**Exercise goal:** Go line by line through the data and copy those with the word "repeat".

**Records shown:**
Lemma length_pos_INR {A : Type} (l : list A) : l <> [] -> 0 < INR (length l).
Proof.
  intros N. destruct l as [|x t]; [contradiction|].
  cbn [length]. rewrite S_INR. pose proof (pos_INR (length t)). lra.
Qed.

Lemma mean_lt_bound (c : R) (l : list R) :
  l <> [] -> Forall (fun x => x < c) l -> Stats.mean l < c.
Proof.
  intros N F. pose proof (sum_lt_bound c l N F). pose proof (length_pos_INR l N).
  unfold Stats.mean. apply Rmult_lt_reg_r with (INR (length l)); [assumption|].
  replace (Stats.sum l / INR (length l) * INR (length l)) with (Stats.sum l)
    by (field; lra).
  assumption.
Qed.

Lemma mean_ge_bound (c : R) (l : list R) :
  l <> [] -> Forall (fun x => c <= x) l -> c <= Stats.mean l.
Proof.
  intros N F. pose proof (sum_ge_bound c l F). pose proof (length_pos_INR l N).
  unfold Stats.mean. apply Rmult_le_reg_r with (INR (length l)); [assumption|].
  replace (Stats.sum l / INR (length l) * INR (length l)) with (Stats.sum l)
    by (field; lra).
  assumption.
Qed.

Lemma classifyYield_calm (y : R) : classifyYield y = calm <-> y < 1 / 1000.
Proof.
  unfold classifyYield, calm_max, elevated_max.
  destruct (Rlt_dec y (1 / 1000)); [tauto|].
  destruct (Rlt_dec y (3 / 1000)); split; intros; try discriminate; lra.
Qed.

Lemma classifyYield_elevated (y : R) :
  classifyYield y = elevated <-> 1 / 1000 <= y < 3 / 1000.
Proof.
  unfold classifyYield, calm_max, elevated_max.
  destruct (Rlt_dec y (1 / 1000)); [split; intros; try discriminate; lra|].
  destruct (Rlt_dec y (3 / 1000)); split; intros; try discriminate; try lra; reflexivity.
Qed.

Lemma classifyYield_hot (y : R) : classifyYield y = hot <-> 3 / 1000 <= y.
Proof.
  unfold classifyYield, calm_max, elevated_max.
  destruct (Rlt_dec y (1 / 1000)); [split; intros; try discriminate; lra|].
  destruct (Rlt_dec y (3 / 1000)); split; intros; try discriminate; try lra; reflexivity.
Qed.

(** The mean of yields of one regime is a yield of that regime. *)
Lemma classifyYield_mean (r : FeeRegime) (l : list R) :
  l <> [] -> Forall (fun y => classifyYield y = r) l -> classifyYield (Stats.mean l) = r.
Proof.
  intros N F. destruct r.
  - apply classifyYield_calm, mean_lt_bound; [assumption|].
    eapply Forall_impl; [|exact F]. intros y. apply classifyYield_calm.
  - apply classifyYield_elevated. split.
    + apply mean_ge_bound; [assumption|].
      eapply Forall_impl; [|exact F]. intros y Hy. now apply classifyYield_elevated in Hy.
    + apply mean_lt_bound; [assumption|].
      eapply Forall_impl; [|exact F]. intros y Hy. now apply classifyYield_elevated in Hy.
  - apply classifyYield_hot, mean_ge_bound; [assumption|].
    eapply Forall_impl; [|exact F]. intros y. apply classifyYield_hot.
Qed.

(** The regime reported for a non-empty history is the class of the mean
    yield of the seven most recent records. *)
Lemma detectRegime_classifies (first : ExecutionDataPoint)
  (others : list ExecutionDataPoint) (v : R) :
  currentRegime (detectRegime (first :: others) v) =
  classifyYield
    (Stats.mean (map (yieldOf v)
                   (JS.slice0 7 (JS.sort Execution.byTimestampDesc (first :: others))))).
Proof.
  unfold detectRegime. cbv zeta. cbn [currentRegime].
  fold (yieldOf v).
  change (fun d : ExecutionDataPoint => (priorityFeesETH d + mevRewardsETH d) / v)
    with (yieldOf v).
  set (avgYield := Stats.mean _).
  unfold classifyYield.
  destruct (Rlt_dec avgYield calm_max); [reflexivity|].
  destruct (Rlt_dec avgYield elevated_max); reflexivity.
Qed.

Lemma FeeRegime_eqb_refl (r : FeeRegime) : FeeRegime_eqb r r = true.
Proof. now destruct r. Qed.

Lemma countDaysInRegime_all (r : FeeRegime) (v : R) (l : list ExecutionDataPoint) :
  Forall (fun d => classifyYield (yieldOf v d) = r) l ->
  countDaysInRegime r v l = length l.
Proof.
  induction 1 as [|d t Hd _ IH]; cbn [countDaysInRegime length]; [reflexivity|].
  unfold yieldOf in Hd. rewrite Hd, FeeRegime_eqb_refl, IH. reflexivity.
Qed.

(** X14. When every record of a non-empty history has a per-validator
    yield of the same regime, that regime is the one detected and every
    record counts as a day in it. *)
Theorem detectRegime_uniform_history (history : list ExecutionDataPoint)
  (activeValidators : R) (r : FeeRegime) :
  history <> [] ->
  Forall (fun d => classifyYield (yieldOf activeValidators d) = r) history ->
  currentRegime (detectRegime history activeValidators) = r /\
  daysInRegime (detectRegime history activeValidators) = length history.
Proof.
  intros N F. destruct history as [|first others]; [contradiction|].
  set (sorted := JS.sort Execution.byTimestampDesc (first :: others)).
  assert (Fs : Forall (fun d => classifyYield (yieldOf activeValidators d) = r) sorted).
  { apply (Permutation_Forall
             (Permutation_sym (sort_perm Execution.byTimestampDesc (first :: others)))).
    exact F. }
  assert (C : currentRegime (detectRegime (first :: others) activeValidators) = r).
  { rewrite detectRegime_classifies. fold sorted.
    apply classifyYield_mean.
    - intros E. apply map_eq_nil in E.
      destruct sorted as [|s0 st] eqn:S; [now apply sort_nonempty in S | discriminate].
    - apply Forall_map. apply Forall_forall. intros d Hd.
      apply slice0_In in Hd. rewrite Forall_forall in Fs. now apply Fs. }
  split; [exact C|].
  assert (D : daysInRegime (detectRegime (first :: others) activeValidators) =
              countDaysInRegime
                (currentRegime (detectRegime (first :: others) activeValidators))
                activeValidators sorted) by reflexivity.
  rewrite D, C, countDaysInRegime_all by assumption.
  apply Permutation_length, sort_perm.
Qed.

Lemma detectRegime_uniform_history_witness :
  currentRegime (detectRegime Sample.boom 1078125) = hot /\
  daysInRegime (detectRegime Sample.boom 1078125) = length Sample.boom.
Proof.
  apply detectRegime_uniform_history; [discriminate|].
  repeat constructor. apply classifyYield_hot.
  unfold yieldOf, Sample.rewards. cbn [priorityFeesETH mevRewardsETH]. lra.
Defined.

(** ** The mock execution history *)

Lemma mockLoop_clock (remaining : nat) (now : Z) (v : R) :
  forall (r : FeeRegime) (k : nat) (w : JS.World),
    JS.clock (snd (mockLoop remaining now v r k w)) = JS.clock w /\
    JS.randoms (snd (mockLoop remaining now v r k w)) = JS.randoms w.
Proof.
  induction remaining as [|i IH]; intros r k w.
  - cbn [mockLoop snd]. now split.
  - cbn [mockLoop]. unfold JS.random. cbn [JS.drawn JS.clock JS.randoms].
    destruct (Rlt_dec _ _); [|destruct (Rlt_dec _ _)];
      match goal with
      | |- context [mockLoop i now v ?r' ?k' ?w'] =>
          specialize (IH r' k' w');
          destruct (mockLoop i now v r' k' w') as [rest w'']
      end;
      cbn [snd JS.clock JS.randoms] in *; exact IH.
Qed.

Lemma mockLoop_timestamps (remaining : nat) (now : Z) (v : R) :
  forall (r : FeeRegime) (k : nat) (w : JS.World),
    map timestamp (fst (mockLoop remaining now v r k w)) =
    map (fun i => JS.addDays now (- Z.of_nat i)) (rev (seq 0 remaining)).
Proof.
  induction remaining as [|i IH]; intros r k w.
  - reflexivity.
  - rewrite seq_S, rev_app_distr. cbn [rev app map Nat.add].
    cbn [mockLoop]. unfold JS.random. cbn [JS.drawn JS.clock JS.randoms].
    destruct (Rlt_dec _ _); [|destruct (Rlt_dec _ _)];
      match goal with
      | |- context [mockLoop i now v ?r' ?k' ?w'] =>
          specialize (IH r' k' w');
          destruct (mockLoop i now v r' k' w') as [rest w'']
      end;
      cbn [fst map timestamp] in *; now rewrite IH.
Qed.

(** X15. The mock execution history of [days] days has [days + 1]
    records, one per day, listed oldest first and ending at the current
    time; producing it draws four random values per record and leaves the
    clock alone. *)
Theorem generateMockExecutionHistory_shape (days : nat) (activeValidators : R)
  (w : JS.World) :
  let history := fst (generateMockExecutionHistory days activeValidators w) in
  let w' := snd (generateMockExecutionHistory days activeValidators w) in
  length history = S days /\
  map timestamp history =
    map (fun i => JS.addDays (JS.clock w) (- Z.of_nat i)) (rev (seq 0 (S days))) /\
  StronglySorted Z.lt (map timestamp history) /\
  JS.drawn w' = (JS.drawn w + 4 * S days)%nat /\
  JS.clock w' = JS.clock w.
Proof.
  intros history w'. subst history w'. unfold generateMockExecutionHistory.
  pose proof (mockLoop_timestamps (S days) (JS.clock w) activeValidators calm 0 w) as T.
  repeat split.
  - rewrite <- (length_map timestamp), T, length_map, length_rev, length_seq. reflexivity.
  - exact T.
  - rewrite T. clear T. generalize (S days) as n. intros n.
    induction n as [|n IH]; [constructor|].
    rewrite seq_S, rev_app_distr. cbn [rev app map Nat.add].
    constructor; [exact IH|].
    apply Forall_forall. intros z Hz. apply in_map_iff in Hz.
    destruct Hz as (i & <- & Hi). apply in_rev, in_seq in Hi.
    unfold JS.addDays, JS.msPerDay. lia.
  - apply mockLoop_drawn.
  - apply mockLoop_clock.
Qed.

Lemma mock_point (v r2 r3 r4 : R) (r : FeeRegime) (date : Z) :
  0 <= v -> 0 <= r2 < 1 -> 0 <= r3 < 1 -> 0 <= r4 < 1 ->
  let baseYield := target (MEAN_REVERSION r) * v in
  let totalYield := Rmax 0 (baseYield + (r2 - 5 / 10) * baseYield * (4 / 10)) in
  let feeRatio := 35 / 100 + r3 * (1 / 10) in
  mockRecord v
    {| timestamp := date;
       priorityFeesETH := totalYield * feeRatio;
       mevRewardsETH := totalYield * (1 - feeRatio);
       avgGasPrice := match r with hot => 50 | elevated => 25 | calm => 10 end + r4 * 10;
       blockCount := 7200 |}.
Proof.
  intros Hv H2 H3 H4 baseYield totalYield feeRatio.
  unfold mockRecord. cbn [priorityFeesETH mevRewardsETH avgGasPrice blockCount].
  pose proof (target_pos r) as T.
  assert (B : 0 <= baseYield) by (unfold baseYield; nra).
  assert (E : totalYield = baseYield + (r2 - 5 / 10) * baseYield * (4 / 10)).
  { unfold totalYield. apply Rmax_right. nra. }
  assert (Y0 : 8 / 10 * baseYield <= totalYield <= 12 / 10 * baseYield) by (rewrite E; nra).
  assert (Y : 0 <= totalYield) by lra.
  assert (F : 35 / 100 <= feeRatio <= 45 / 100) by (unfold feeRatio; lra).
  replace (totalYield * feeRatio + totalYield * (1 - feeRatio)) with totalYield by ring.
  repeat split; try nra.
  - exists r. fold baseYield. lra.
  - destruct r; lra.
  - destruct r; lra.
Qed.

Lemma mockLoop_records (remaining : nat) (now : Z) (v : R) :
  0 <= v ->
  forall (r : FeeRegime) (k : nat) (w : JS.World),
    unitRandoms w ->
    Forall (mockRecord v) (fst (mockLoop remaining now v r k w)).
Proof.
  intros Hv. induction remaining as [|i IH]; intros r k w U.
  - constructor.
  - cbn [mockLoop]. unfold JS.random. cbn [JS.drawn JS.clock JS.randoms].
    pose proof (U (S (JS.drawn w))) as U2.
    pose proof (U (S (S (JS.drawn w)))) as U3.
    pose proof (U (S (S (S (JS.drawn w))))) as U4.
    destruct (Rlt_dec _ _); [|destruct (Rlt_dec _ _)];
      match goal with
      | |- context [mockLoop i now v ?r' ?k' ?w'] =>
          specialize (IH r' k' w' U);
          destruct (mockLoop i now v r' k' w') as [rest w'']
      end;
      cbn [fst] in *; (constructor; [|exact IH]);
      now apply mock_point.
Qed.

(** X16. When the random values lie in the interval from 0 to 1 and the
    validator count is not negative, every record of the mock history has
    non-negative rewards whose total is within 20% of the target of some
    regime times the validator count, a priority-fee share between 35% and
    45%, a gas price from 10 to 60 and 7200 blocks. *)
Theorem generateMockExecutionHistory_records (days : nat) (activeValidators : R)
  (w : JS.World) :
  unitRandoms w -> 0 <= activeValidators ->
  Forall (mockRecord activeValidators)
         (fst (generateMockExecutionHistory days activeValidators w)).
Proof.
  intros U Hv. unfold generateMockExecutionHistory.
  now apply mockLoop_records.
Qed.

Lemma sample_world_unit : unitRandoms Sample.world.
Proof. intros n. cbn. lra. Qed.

**Solution to the problem:**
  repeat constructor. apply classifyYield_hot.
  repeat split.
  repeat split; try nra.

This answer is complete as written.